Selenow-flox Mouse

SELENOW, also known as selenoprotein W and SEPW1, is a selenocysteine-containing selenoprotein. It is involved in various biological processes and is part of the thioredoxin-like family of selenoproteins [5,7]. SELENOW plays a role in redox-related functions, and its expression and function are associated with multiple pathways and biological systems [7]. Genetic models, especially KO mouse models, have been crucial in understanding its functions.

In muscle-related studies, SELENOW KO in mouse models of dexamethasone-induced muscle atrophy and age-related sarcopenia aggravated muscle mass loss. Mechanistically, it suppressed the RAC1-mTOR cascade through interaction with RAC1, leading to an imbalance in protein synthesis and degradation [1].
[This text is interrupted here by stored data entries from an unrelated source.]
Lemma to_map_any j m : any_of j = Some (AMap m) -> to_map j = Some m.
Proof.
  destruct j as [|b|l|s|l|fs]; simpl; try done.
  - by destruct (parse_float l).
  - by destruct (traverse any_of l).
  - unfold to_map. simpl. destruct (traverse _ fs) as [m'|]; [|done]. by intros [= ->].
Qed.

(** A column gives back what is decoded from the JSON put into it. *)
Lemma jsonb_any_ok v v' :
  marshals v = true -> json_ok MaxJsonDepth (json_of v) = true -> any_of (json_of v) = Some v' -> jsonb_any v = Some v'.
Proof.
  intros Hm Hok Hv. destruct (jsonb_text _ Hok) as (s & j & Hs & Hp & Ha). unfold jsonb_any.
  rewrite Hm, Hs. cbn [mbind option_bind]. rewrite Hp. cbn [mbind option_bind]. by rewrite Ha.
Qed.

Lemma jsonb_map_ok m m' :
  marshals (AMap m) = true -> json_ok MaxJsonDepth (of_map m) = true -> any_of (of_map m) = Some (AMap m') ->
  jsonb_map m = Some m'.
Proof.
  intros Hm Hok Hv. destruct (jsonb_text _ Hok) as (s & j & Hs & Hp & Ha). unfold jsonb_map.
  rewrite Hm, Hs. cbn [mbind option_bind]. rewrite Hp. cbn [mbind option_bind]. apply to_map_any. by rewrite Ha.
Qed.

(** Nested less deep is nested deep enough. *)
Lemma json_ok_S j : forall n, json_ok n j = true -> json_ok (S n) j = true.
Proof.
  revert j. apply (json_ind (fun j => forall n, json_ok n j = true -> json_ok (S n) j = true)).
  - intros []; try exact I; intros n Hn; exact Hn.
  - intros l IH [|n]; [done|]. cbn [json_ok]. rewrite !forallb_Forall. intros Hl.
    eapply Forall_impl; [exact (List.Forall_and IH Hl)|]. intros j [Hj Hn]. by apply Hj.
  - intros m IH [|n]; [done|]. cbn [json_ok]. rewrite !andb_true_iff, !forallb_Forall. intros [Hnd Hm]. split; [done|].
    eapply Forall_impl; [exact (List.Forall_and IH Hm)|]. intros e [He [Ht Hn]%andb_true_iff].
    apply andb_true_iff. split; [done|]. by apply He.
Qed.

(** An object of fields of which some are left out. *)
Lemma present_ok n (fields : list (string * option json)) :
  NoDup (fst <$> fields) ->
  Forall (fun f => pg_text f.1 = true /\ forall j, f.2 = Some j -> json_ok n j = true) fields ->
  json_ok (S n) (JObj (present fields)) = true.
Proof.
  intros Hnd Hf. cbn [json_ok]. apply andb_true_iff. split.
  - apply bool_decide_eq_true_2. eapply sublist_NoDup; [exact Hnd|]. clear Hnd Hf.
    induction fields as [|[k [j|]] fields IH]; [done| |].
    + change ((k :: (fst <$> present fields)) `sublist_of` k :: (fst <$> fields)). by constructor.
    + change ((fst <$> present fields) `sublist_of` k :: (fst <$> fields)). by constructor.
  - apply forallb_Forall. clear Hnd. induction Hf as [|[k [j|]] fields [Hk Hj] _ IH]; [constructor| |exact IH].
    change (Forall (fun e => pg_text e.1 && json_ok n e.2 = true) ((k, j) :: present fields)).
    constructor; [|exact IH]. simpl in *. by rewrite Hk, (Hj j eq_refl).
Qed.

Lemma omit_uuid_ok n u j : omit_uuid u = Some j -> json_ok n j = true.
Proof. destruct u as [u|]; [|done]. intros [= <-]. apply uuid_plain. Qed.
Lemma omit_string_ok n s j : pg_text s = true -> omit_string s = Some j -> json_ok n j = true.
Proof. unfold omit_string. destruct (is_empty s); [done|]. by intros ? [= <-]. Qed.
Lemma omit_int_ok n z j : omit_int z = Some j -> json_ok n j = true.
Proof. unfold omit_int. destruct (z =? 0); [done|]. intros [= <-]. apply json_number_Itoa. Qed.
Lemma of_uuid_ptr_ok n u : json_ok n (of_uuid_ptr u) = true.
Proof. destruct u; [apply uuid_plain|done]. Qed.

(** An event with its data as JSON leaves it, and the instant it has. *)
Definition with_data (at_ : time) (e : Event) : Event :=
  {| e_ID := e_ID e; e_Type := e_Type e; e_OrgID := e_OrgID e; e_ContactID := e_ContactID e;
     e_Subject := e_Subject e; e_Actor := e_Actor e; e_Data := decoded_map (e_Data e);
     e_OccurredAt := at_; e_Origin := e_Origin e |}.

Definition any_uuid (u : option uuid) : any := match u with Some u => AString (uuid_String u) | None => ANil end.

Lemma any_of_uuid u : any_of (of_uuid_ptr u) = Some (any_uuid u).
Proof. by destruct u. Qed.

Lemma json_of_uuid u : json_of (any_uuid u) = of_uuid_ptr u.
Proof. by destruct u. Qed.

(** An event that fits its row and its JSON: numbers a double holds, the
    widths of the columns, and data whose texts are UTF-8 without NUL. *)
Record portable_event (e : Event) : Prop := {
  pe_data : portable (AMap (e_Data e)) = true;
  pe_depth : Z.abs (orig_Depth (e_Origin e)) <= 2 ^ 53;
  pe_json : json_ok (MaxJsonDepth - 1) (of_map (e_Data e)) = true;
  pe_type : varchar 64 (e_Type e) = true;
  pe_subject : varchar 32 (subj_Type (e_Subject e)) = true;
  pe_actor_type : varchar 20 (actor_Type (e_Actor e)) = true;
  pe_actor_name : varchar 255 (actor_Name (e_Actor e)) = true
}.

Lemma varchar_text n s : varchar n s = true -> pg_text s = true.
Proof. unfold varchar. by intros [? _]%andb_true_iff. Qed.
(* ===== verification/Models.v ===== *)
(** * The records of [internal/models] and the tables

    One Rocq record per GORM model, with the columns the modelled services
    read or write; one setter per column, so that a Go [Updates(map)] reads as
    the list of its assignments.  [Tables] is the database. *)
From S2P Require Import Prelude Store Events.

(** ** Enumerations *)

Inductive ConversationStatus :=
| ConversationOpen | ConversationPending | ConversationSnoozed | ConversationResolved.

Inductive ConversationHandling :=
| HandlingBot | HandlingHuman | HandlingHandoffPending | HandlingNone.

Inductive TransferStatus :=
| TransferStatusActive | TransferStatusResumed | TransferStatusExpired.

Inductive SessionStatus :=
| SessionStatusActive | SessionStatusCompleted | SessionStatusCancelled | SessionStatusTimeout.

Inductive SenderType :=
| SenderContact | SenderAgent | SenderBot | SenderAutomation
| SenderCampaign | SenderSystem | SenderAPI | SenderEcho.

#[export] Instance ConversationStatus_eq_dec : EqDecision ConversationStatus.
Proof. solve_decision. Defined.
#[export] Instance ConversationHandling_eq_dec : EqDecision ConversationHandling.
Proof. solve_decision. Defined.
#[export] Instance TransferStatus_eq_dec : EqDecision TransferStatus.
Proof. solve_decision. Defined.
#[export] Instance SessionStatus_eq_dec : EqDecision SessionStatus.
Proof. solve_decision. Defined.
#[export] Instance SenderType_eq_dec : EqDecision SenderType.
Proof. solve_decision. Defined.

Definition string_of_status (s : ConversationStatus) : string :=
  match s with
  | ConversationOpen => "open"
  | ConversationPending => "pending"
  | ConversationSnoozed => "snoozed"
  | ConversationResolved => "resolved"
  end.

Definition IsActive (s : ConversationStatus) : bool :=
  negb (bool_decide (s = ConversationResolved)).

Definition NeedsAHuman (h : ConversationHandling) : bool :=
  bool_decide (h = HandlingHandoffPending) || bool_decide (h = HandlingNone).

Definition CountsAsAgentReply (s : SenderType) : bool := bool_decide (s = SenderAgent).

Definition ResolutionClientInactivity := "client_inactivity".
Definition ResolutionPendingTimeout := "pending_timeout".
Definition ResolutionContactDeleted := "contact_deleted".

Definition StageOpen := "open".
Definition StageWon := "won".
Definition StageLost := "lost".
Definition DealOpen := "open".
Definition DealWon := "won".
Definition DealLost := "lost".
(** C24: A filter is data: for the registry of any organization, two filters that differ only in
    their values, lists of values being as long, give queries with the same text, whoever asks, if
    both or neither may see every contact; every fragment has as many
    placeholders as arguments; and the query keeps the conditions it was given and is always
    limited to the organization and, for a restricted viewer, to the contacts they may see. *)
Theorem filter_is_data defs pipelines saved r db vw vw' f f' q q' :
  contactRegistry defs pipelines saved = Some r ->
  vw_CanSeeAllContacts vw = vw_CanSeeAllContacts vw' -> skeleton f = skeleton f' ->
  Apply db r vw f = Ok q -> Apply db r vw' f' = Ok q' ->
  map cq_SQL q = map cq_SQL q' /\
  (Forall balanced db -> Forall balanced q) /\
  exists rest, q = (conditions db vw ++ rest)%list.
Proof.
  intros Hr%contactRegistry_ok Hsee Hs Hq Hq'.
  assert (map cq_SQL (conditions db vw) = map cq_SQL (conditions db vw')) as Hc.
  { unfold conditions, Scope. rewrite !map_app, <- Hsee. simpl. by destruct (vw_CanSeeAllContacts vw). }
  pose proof (conditions_balanced db vw) as Hb.
  apply Apply_inv in Hq as [(He & ->)|(He & _ & w & Hw & ->)], Hq' as [(He' & ->)|(He' & _ & w' & Hw' & ->)];
    try (rewrite (skeleton_empty _ _ Hs) in He; congruence).
  - split_and!; [done|done|exists []; by rewrite app_nil_r].
  - pose proof (compileNode_data r f Hr f' vw vw' w w' Hs Hw Hw') as Hsql. rewrite <- Hsql.
    destruct (is_empty (cq_SQL w)).
    + split_and!; [done|done|exists []; by rewrite app_nil_r].
    + rewrite !map_app, Hc. cbn [map]. rewrite Hsql. split_and!; [done| |by exists [w]]. intros Hdb%Hb.
      apply Forall_app. split; [done|]. apply Forall_singleton. by eapply compileNode_balanced.
Qed.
In an Alzheimer's disease mouse model, SELENOW deficiency led to synaptic defects, tau dysregulation, and memory deficits, while overexpression ameliorated memory impairment and tau-related pathologies, as SELENOW promotes tau degradation through the ubiquitin-proteasome system [2].

In non-alcoholic fatty liver disease, loss of SelW alleviated hepatic steatosis induced by a high-fat diet, and SelW modulated the translocation of Pyruvate Kinase M2 into the nucleus, mediating mitochondrial apoptosis and related inflammatory responses [3].

In experimental colitis, Selenow KO mice showed exacerbated acute colitis, with loss of epithelial barrier integrity and decreased expression of key epithelial-related proteins, indicating Selenow's role in resolving inflammation and promoting intestinal epithelial repair [4].

In bone remodeling, SELENOW-deficient mice exhibited a high bone mass phenotype, as SELENOW regulates osteoclastogenic genes and its deficiency suppresses osteoclast formation [6].

In conclusion, SELENOW is essential in multiple biological processes such as muscle mass maintenance, tau homeostasis, liver lipid metabolism, intestinal epithelial repair, and bone remodeling. Studies using KO mouse models have revealed its significance in age-related sarcopenia, Alzheimer's disease, non-alcoholic fatty liver disease, experimental colitis, and osteoporosis, providing insights into potential therapeutic strategies for these diseases.